Why can't we have blending engine

One of the main issue that narrow down the available applications in CUDA is atomic floating point support. Even up to GTX 280, we don’t have even simple atomic floating add function. However, with people working on traditional GPGPU, most of the problem with atomic floating point can be solved optimally with blending function, and we know even the old card have blending engine.
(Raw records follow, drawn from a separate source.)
(* ===== verification/Utf8.v ===== *)
(** * UTF-8 text

    Rust's [str] and [String] hold UTF-8: a string is modelled as its bytes,
    and [utf8_decode] is what [std::str::from_utf8] accepts together with the
    characters [str::chars] then yields. *)

From S2P Require Import Prelude.

Definition in_range (lo hi b : Z) : bool := (lo <=? b) && (b <=? hi).
Definition continuation (b : Z) : bool := in_range 128 191 b.

(** The second byte of a three- or four-byte sequence, after first byte [b0]:
    overlong forms, surrogates and values past U+10FFFF are excluded. *)
Definition second3 (b0 b1 : Z) : bool :=
  if b0 =? 224 then in_range 160 191 b1
  else if b0 =? 237 then in_range 128 159 b1
  else continuation b1.
Definition second4 (b0 b1 : Z) : bool :=
  if b0 =? 240 then in_range 144 191 b1
  else if b0 =? 244 then in_range 128 143 b1
  else continuation b1.

Fixpoint utf8_decode (bytes : list Z) : option (list Z) :=
  match bytes with
  | [] => Some []
  | b0 :: rest =>
    if in_range 0 127 b0 then cs ← utf8_decode rest; Some (b0 :: cs)
    else if in_range 194 223 b0 then
      match rest with
      | b1 :: rest' =>
        if continuation b1 then
          cs ← utf8_decode rest'; Some ((b0 - 192) * 64 + (b1 - 128) :: cs)
        else None
      | _ => None
      end
    else if in_range 224 239 b0 then
      match rest with
      | b1 :: b2 :: rest' =>
        if second3 b0 b1 && continuation b2 then
          cs ← utf8_decode rest';
          Some ((b0 - 224) * 4096 + (b1 - 128) * 64 + (b2 - 128) :: cs)
        else None
      | _ => None
      end
    else if in_range 240 244 b0 then
      match rest with
      | b1 :: b2 :: b3 :: rest' =>
        if second4 b0 b1 && continuation b2 && continuation b3 then
          cs ← utf8_decode rest';
          Some ((b0 - 240) * 262144 + (b1 - 128) * 4096 + (b2 - 128) * 64
                + (b3 - 128) :: cs)
        else None
      | _ => None
      end
    else None
  end.

(** [std::str::from_utf8] and [String::from_utf8]: the same bytes, checked. *)
Definition from_utf8 (bytes : list Z) : option (list Z) :=
  if is_some (utf8_decode bytes) then Some bytes else None.

(** [str::chars] of a valid string. *)
Definition chars (s : list Z) : list Z := default [] (utf8_decode s).

(** [char::is_control]: the general category Cc. *)
Definition is_control (c : Z) : bool := in_range 0 31 c || in_range 127 159 c.

(** A Unicode scalar value, the values of Rust's [char]. *)
Definition scalar_value (c : Z) : Prop :=
  0 <= c < 55296 ∨ 57344 <= c <= 1114111.

(** [char::encode_utf8]. *)
Definition utf8_char (c : Z) : list Z :=
  if c <? 128 then [c]
  else if c <? 2048 then [192 + c / 64; 128 + c mod 64]
  else if c <? 65536 then [224 + c / 4096; 128 + c / 64 mod 64; 128 + c mod 64]
  else [240 + c / 262144; 128 + c / 4096 mod 64; 128 + c / 64 mod 64; 128 + c mod 64].

Definition utf8_encode (cs : list Z) : list Z := foldr (λ c, app (utf8_char c)) [] cs.

Lemma in_range_spec lo hi b : in_range lo hi b = true ↔ lo <= b <= hi.
Proof. unfold in_range. rewrite andb_true_iff, !Z.leb_le. lia. Qed.

Lemma in_range_false lo hi b : in_range lo hi b = false ↔ b < lo ∨ hi < b.
Proof. rewrite <-not_true_iff_false, in_range_spec. lia. Qed.

Ltac solve_range :=
  repeat first
    [ rewrite in_range_spec | rewrite in_range_false
    | rewrite Z.eqb_eq | rewrite Z.eqb_neq ];
  Z.div_mod_to_equations; lia.

(** Decoding the bytes of one character puts that character in front. *)
Lemma utf8_decode_char c rest :
  scalar_value c →
  utf8_decode (utf8_char c ++ rest) = (cs ← utf8_decode rest; Some (c :: cs)).
Proof.
  intros Hc. unfold scalar_value in Hc.
  unfold utf8_char.
  destruct (Z.ltb_spec c 128).
  { simpl. replace (in_range 0 127 c) with true by (symmetry; solve_range). done. }
  destruct (Z.ltb_spec c 2048).
  { simpl.
    replace (in_range 0 127 _) with false by (symmetry; solve_range).
    replace (in_range 194 223 _) with true by (symmetry; solve_range).
    unfold continuation.
    replace (in_range 128 191 _) with true by (symmetry; solve_range).
    destruct (utf8_decode rest); simpl; [|done]. do 2 f_equal. solve_range. }
  destruct (Z.ltb_spec c 65536).
  { simpl.
    replace (in_range 0 127 _) with false by (symmetry; solve_range).
    replace (in_range 194 223 _) with false by (symmetry; solve_range).
    replace (in_range 224 239 _) with true by (symmetry; solve_range).
    assert (second3 (224 + c / 4096) (128 + c / 64 mod 64) = true) as ->.
    { unfold second3, continuation.
      destruct (_ =? 224) eqn:?; [to_props; solve_range|].
      destruct (_ =? 237) eqn:?; to_props; solve_range. }
    assert (continuation (128 + c mod 64) = true) as ->
      by (unfold continuation; solve_range).
    destruct (utf8_decode rest); simpl; [|done]. do 2 f_equal. solve_range. }
  simpl.
  replace (in_range 0 127 _) with false by (symmetry; solve_range).
  replace (in_range 194 223 _) with false by (symmetry; solve_range).
  replace (in_range 224 239 _) with false by (symmetry; solve_range).
  replace (in_range 240 244 _) with true by (symmetry; solve_range).
  assert (second4 (240 + c / 262144) (128 + c / 4096 mod 64) = true) as ->.
  { unfold second4, continuation.
    destruct (_ =? 240) eqn:?; [to_props; solve_range|].
    destruct (_ =? 244) eqn:?; to_props; solve_range. }
  assert (continuation (128 + c / 64 mod 64) = true) as ->
    by (unfold continuation; solve_range).
  assert (continuation (128 + c mod 64) = true) as ->
    by (unfold continuation; solve_range).
  destruct (utf8_decode rest); simpl; [|done]. do 2 f_equal. solve_range.
Qed.

Lemma utf8_decode_encode cs :
  Forall scalar_value cs → utf8_decode (utf8_encode cs) = Some cs.
Proof.
  induction 1 as [|c cs Hc _ IH]; [done|].
  simpl. by rewrite utf8_decode_char, IH.
Qed.

Lemma utf8_encode_bytes cs : Forall scalar_value cs → Forall is_byte (utf8_encode cs).
Proof.
  induction 1 as [|c cs Hc _ IH]; [constructor|]. simpl.
  apply Forall_app; split; [|done]. unfold utf8_char, scalar_value in *.
  repeat case_match; to_props; repeat constructor; unfold is_byte;
    Z.div_mod_to_equations; lia.
Qed.

Lemma from_utf8_Some b s : from_utf8 b = Some s → s = b ∧ is_Some (utf8_decode b).
Proof. unfold from_utf8. destruct (utf8_decode b); naive_solver. Qed.
(** Record a native restoration milestone. *)
Definition restoration_progress (progress : RestorationProgress)
    : action ProjectionPolicy ProjectionError () := λ p,
  match require_restoration_source [Restoring; Usable] p with
  | Err e => (p, Err e)
  | Ok _ =>
    match checked_sub (skipped_pages progress) (skipped_pages (ps_history (pp_status p))) with
    | None => (p, Err ProjectionError_InvalidConfiguration)
    | Some additional =>
      match checked_add u64_max (ps_skipped_history_pages (pp_status p)) additional with
      | None => (p, Err ProjectionError_Capacity)
      | Some total =>
        (on_status (λ s, status_residency (if is_finished progress then Resident else Usable)
                           (status_history progress total s)) p, Ok tt)
      end
    end
  end.

(** Fail only the projection. *)
Definition fail (error : ProjectionError) (p : ProjectionPolicy) : ProjectionPolicy :=
  if closing_or_closed (pp_residency p) then p
  else on_status (λ s, status_residency Failed (status_failure (Some error) s)) p.

Definition close (p : ProjectionPolicy) : ProjectionPolicy :=
  if bool_decide (pp_residency p ≠ Closed) then on_status (status_residency Closing) p else p.

Definition maintenance_failed (error : ProjectionError) : ProjectionPolicy → ProjectionPolicy :=
  on_status (status_parking_failure (Some error)).
Definition cleanup_failed (error : ProjectionError) : ProjectionPolicy → ProjectionPolicy :=
  on_status (status_failure (Some error)).
Definition mark_closed : ProjectionPolicy → ProjectionPolicy :=
  on_status (status_residency Closed).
The question is why we have to pay lots of money for expensive card while we can not use even very simple function.

CPUs have FPU to support floating point function, and even SSE to support vector calculation, so why we can not have blending unit to support atomic floating point function.

I’m very upset when I spend lots of time optimizing my CUDA function, that includes very fast sorting and segmented sum function(which I believe fastest available out there), to turn out that it is 4 time slower than the very simple, straightforward, DirectX code, and even slower when visualization involve due to the inefficient OpenGL/directX interoperation . I lost my point why we need CUDA, why we spent more time debugging code and optimizing while a much better and simple solution out there.
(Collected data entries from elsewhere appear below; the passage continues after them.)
Lemma clear_records_frame j :
  jn_order (clear_records j) = jn_order j ∧ jn_records (clear_records j) = []
  ∧ jn_observers (clear_records j) = jn_observers j
  ∧ jn_next_observer (clear_records j) = jn_next_observer j
  ∧ jn_events (clear_records j) = jn_events j.
Proof.
  unfold clear_records.
  assert (∀ ks j0, jn_order (foldl (flip drop_arc) j0 ks) = jn_order j0
    ∧ jn_records (foldl (flip drop_arc) j0 ks) = jn_records j0
    ∧ jn_observers (foldl (flip drop_arc) j0 ks) = jn_observers j0
    ∧ jn_next_observer (foldl (flip drop_arc) j0 ks) = jn_next_observer j0
    ∧ jn_events (foldl (flip drop_arc) j0 ks) = jn_events j0) as H.
  { induction ks as [|k ks IH]; intros j0; [done|].
    change (foldl (flip drop_arc) j0 (k :: ks)) with (foldl (flip drop_arc) (drop_arc k j0) ks).
    destruct (IH (drop_arc k j0)) as (-> & -> & -> & -> & ->). apply drop_arc_frame. }
  by destruct (H (jn_records j) (set_records [] j)) as (-> & -> & -> & -> & ->).
Qed.

Lemma clear_records_accounts j others :
  journal_accounts others j → journal_accounts others (clear_records j).
Proof.
  unfold clear_records. intros H.
  assert (journal_accounts others (set_records [] j)) as H0 by done.
  revert H0. clear H. generalize (set_records [] j). induction (jn_records j) as [|k ks IH];
    intros j0 H0; simpl; [done|]. apply IH. by apply drop_arc_accounts.
Qed.

Lemma clear_records_heap_ok lt log j :
  NoDup (jn_records j) → heap_ok lt log [] j → heap_ok lt log [] (clear_records j).
Proof.
  unfold clear_records. intros Hnd [Hd Hl].
  assert (heap_ok lt log (jn_records j) (set_records [] j)) as H0.
  { split; simpl; [|done]. intros k. rewrite Hd. set_solver. }
  revert Hnd H0. clear Hd Hl. generalize (set_records [] j).
  induction (jn_records j) as [|k ks IH]; intros j0 Hnd H0; simpl; [done|].
  apply NoDup_cons in Hnd as [Hk Hnd]. apply IH; [done|]. by apply drop_arc_heap_ok.
Qed.

Lemma set_quotas_frame qs j :
  jn_order (set_quotas qs j) = jn_order j ∧ jn_records (set_quotas qs j) = jn_records j
  ∧ jn_observers (set_quotas qs j) = jn_observers j
  ∧ jn_next_observer (set_quotas qs j) = jn_next_observer j
  ∧ jn_events (set_quotas qs j) = jn_events j ∧ jn_heap (set_quotas qs j) = jn_heap j.
Proof. done. Qed.

Lemma heap_ok_frame lt log extra j j' :
  jn_records j' = jn_records j → jn_events j' = jn_events j → jn_heap j' = jn_heap j →
  heap_ok lt log extra j → heap_ok lt log extra j'.
Proof. intros Hr He Hh [Hd Hl]. split; rewrite Hh; [intros k; by rewrite Hr, He|done]. Qed.

(** Discarding through a known cursor raises the oldest position to it. *)
Lemma discard_known c j :
  tcu_lifetime c = to_lifetime (jn_order j) → tcu_sequence c <= to_sequence (jn_order j) →
  jn_order (discard c j) =
    {| to_boundary := to_boundary (jn_order j);
       to_oldest := Z.max (to_oldest (jn_order j)) (tcu_sequence c);
       to_end := to_end (jn_order j); to_closed := to_closed (jn_order j);
       to_unavailable := to_unavailable (jn_order j) |}.
Proof.
  intros Hl Hs. unfold discard, set_order; simpl. unfold discard_before, validate_identity.
  rewrite bool_decide_eq_false_2 by naive_solver.
  by rewrite (proj2 (Z.ltb_ge _ _)) by done.
Qed.

(** Popping the oldest record of a range. *)
Lemma range_pop m k rest j :
  range_ok m j → jn_records j = k :: rest →
  k = to_oldest (jn_order j) ∧ k < m
  ∧ rest = seqZ (k + 1) (m - (k + 1)) ∧ k ∉ rest.
Proof.
  intros [Ho Hr] Hrec. rewrite Hrec in Hr.
  destruct (decide (0 < m - to_oldest (jn_order j))); [|rewrite seqZ_nil in Hr by lia; done].
  rewrite seqZ_cons in Hr by done. injection Hr as -> ->.
  repeat split; [lia|f_equal; lia|]. rewrite elem_of_seqZ. lia.
Qed.

(** What eviction keeps: the position, the observers, the outstanding events. *)
Record same_position (j j' : Journal W) : Prop := {
  sp_boundary : to_boundary (jn_order j') = to_boundary (jn_order j);
  sp_end : to_end (jn_order j') = to_end (jn_order j);
  sp_closed : to_closed (jn_order j') = to_closed (jn_order j);
  sp_unavailable : to_unavailable (jn_order j') = to_unavailable (jn_order j);
  sp_oldest : to_oldest (jn_order j) <= to_oldest (jn_order j');
  sp_observers : jn_observers j' = jn_observers j;
  sp_next : jn_next_observer j' = jn_next_observer j;
  sp_events : jn_events j' = jn_events j
}.

(** One round of the loop: the oldest record goes. *)
Definition evict_one (k : Z) (rest : list Z) (j : Journal W) : Journal W :=
  let j := set_records rest j in
  drop_arc k match jn_heap j !! k with
             | Some evicted => discard (tb_cursor (jr_after evicted)) j
             | None => j
             end.

Lemma evict_one_spec lt log m k rest j :
  to_lifetime (jn_order j) = lt → m <= to_sequence (jn_order j) →
  heap_ok lt log [] j → range_ok m j → jn_records j = k :: rest →
  heap_ok lt log [] (evict_one k rest j) ∧ range_ok m (evict_one k rest j)
  ∧ same_position j (evict_one k rest j) ∧ jn_records (evict_one k rest j) = rest.
Proof.
  intros Hlt Hm [Hd Hl] Hrange Hrec.
  destruct (range_pop _ _ _ _ Hrange Hrec) as (Hk & Hkm & Hrest & Hfresh).
  destruct (proj2 (Hd k) ltac:(rewrite Hrec; set_solver)) as [r Hr].
  destruct (Hl _ _ Hr) as (Hk0 & _ & Hafter). unfold evict_one; simpl. rewrite Hr.
  set (j1 := discard (tb_cursor (jr_after r)) (set_records rest j)).
  assert (jn_order j1 = {| to_boundary := to_boundary (jn_order j); to_oldest := k + 1;
     to_end := to_end (jn_order j); to_closed := to_closed (jn_order j);
     to_unavailable := to_unavailable (jn_order j) |}) as Ho1.
  { unfold j1. rewrite discard_known; rewrite ?Hafter; simpl; [|done|lia].
    f_equal. lia. }
  destruct (drop_arc_frame k j1) as (E1 & E2 & E3 & E4 & E5).
  split_and!.
  - apply drop_arc_heap_ok; [set_solver|]. split; [|done]. intros k'. simpl. rewrite Hd, Hrec. set_solver.
  - unfold range_ok. rewrite E1, E2, Ho1. simpl. split; [lia|]. unfold j1; simpl. by rewrite Hrest.
  - split; rewrite ?E1, ?E3, ?E4, ?E5, ?Ho1; simpl; (done || lia).
  - by rewrite E2.
Qed.

Lemma evict_one_accounts k rest j others :
  journal_accounts others j → journal_accounts others (evict_one k rest j).
Proof. intros H. apply drop_arc_accounts. simpl. case_match; done. Qed.
(* ===== verification/StatusReport.v ===== *)
(** * Program-status reports (crates/domain/src/terminal/program_status/
      value.rs, report.rs)

    The records of OSC 7501, the parser of a report body, its base64 text
    decoder, and the display form of untrusted text.  Strings are their UTF-8
    bytes. *)

From S2P Require Import Prelude Utf8 Bytes.

(** ** Values (value.rs) *)

Inductive ProgramState := Idle | Working | Done | Blocked | Error.
Inductive ProgramStatusKind := Permission | Question | Auth.

Record ProgramStatusRecord := {
  sr_id : list Z;
  sr_state : ProgramState;
  sr_app : option (list Z);
  sr_resolved_app : option (list Z);
  sr_kind : option ProgramStatusKind;
  sr_progress : option Z;
  sr_msg : option (list Z);
  sr_title : option (list Z)
}.

#[export] Instance ProgramState_eq_dec : EqDecision ProgramState.
Proof. solve_decision. Defined.
#[export] Instance ProgramStatusKind_eq_dec : EqDecision ProgramStatusKind.
Proof. solve_decision. Defined.
#[export] Instance ProgramStatusRecord_eq_dec : EqDecision ProgramStatusRecord.
Proof. solve_decision. Defined.

(** The invisible format characters [display_text] escapes. *)
Definition invisible_ranges : list (Z * Z) :=
  [(0x600, 0x605); (0x6dd, 0x6dd); (0x70f, 0x70f); (0x890, 0x891); (0x8e2, 0x8e2);
   (0x110bd, 0x110bd); (0x110cd, 0x110cd); (0x13430, 0x1343f); (0xad, 0xad); (0x34f, 0x34f);
   (0x61c, 0x61c); (0x115f, 0x115f); (0x1160, 0x1160); (0x17b4, 0x17b4); (0x17b5, 0x17b5);
   (0x180b, 0x180f); (0x200b, 0x200f); (0x202a, 0x202e); (0x2060, 0x206f); (0x3164, 0x3164);
   (0xfe00, 0xfe0f); (0xfeff, 0xfeff); (0xffa0, 0xffa0); (0xfff9, 0xfffb);
   (0x1bca0, 0x1bca3); (0x1d173, 0x1d17a); (0xe0000, 0xe0fff)].
Definition invisible (c : Z) : bool := existsb (λ r, in_range r.1 r.2 c) invisible_ranges.

(** [{:x}]: lowercase hexadecimal without leading zeros; [fuel] digits are
    enough for a value below 16^fuel. *)
Definition hex_digit (d : Z) : Z := if d <? 10 then 48 + d else 87 + d.
Fixpoint hex_digits (fuel : nat) (n : Z) : list Z :=
  match fuel with
  | O => []
  | S fuel => if n <? 16 then [hex_digit n] else hex_digits fuel (n / 16) ++ [hex_digit (n mod 16)]
  end.

Definition display_char (c : Z) : list Z :=
  if invisible c then bs "\u{" ++ hex_digits 8 c ++ bs "}" else utf8_char c.
Definition display_text (text : list Z) : list Z := chars text ≫= display_char.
There are ways to do atomic floats in shared memory:
http://forums.nvidia.com/index.php?showtopic=72925

CUDA can indeed be frustrating, because you have to change your whole design perspective. In most cases where your bottleneck is atomics, sometimes you have to rearrange things to be a reduction or prefix-sum operation instead.

You’re also right that we’d all love access to the blending ALU. It’s possible to use it indirectly now by sampling from an interpolated texture, but it’s rather indirect to use.

Thank you. Code looks great, but i’m pretty sure that it is far from the optimal blending. Have you ever try this and compare with segmented prefix and sort approach. Or compare performance of your atomic float function with blending engine.

If you have a lot of data, a log2 reduction is almost always the right way to handle it. Atomics are much less efficient if a lot of threads have data, they take time proportional to the number of threads with data.

Where atomics are useful is when just a few threads may have information and you just need to make sure they get serviced without collision.

Can you tell me more detail about log2 reduction technique. Is that the technique mentioned in reduction example. Most of the time we don’t know the exact number of elements, can we use similar thing to perform splatting or general histogram calculation.

Right, the reduction example is pretty well documented. (the sum prefix one is also useful to understand.)

The idea is that if you’re boiling down an entire array of data into a single value (by adding them, or finding the max or whatever) you can do it in log2 steps… each step basically combining two elements at a time, the next iteration combining two of THOSE results and so on until the whole dataset has been condensed to your single value answer.

Reduction can work with a variable number of elements too.

For histogram, you may look at the histogram CUDA project example. There’s also a thread here somewhere about increasing the parallelism of a 256 wide image histogram.

For splatting… I’m not sure what you mean, a sparse histogram that has to deal with duplicates, or 3D rendering splatting.

Someone mentioned that the atomic operations during creation of the histogram cause slowdowns if there are many conflicts (say, lots of pixels with identical values). This translates ot lots of atomic writes to the same memory address

I propose to have 8 partial histograms where threadId.x % 8 determines the array to write to. Since always 8 threads execute in parallel on the chip, you hereby eliminate those conflicts by giving each thread a different location to write to. In the end you would have to reduce the 8 arrays into one. That can be done either on the CPU or in a second kernel call.

Christian

uhhhh… you are way, way off with the number of threads active on the chip at once, unless you’re talking about shared memory (even then you should be more concerned about a half warp (16 threads) instead of eight threads). But then, no, that can’t be done with a second kernel call because shared memory is not persistent across kernels.

just the active threads per SM and clock cycle… Now about the half warp you’re probably right concerning writes to global memory. Anyway, back to the drawing board for me.

Can I somehow determine at run time on which of the SMs a block is executing?

Nope, you cannot.

I can see blending engine as a very effective way to solve general histogram problem. I see a paper about general histogram calculation that is the extension of 256 bin on cuda SDK, it requires multipas
over the range, of course is a hack and far from optimal. 256 is not enough for many application, for example editing transfer function, and we can not use the same strategy for 2D histogram.

I can not come up with any idea that can effectively solve histogram problem in CUDA, although it is a very basic image processing function, while most of image processing related functions can be solved effectively and quite straightforward with traditional GPGPU.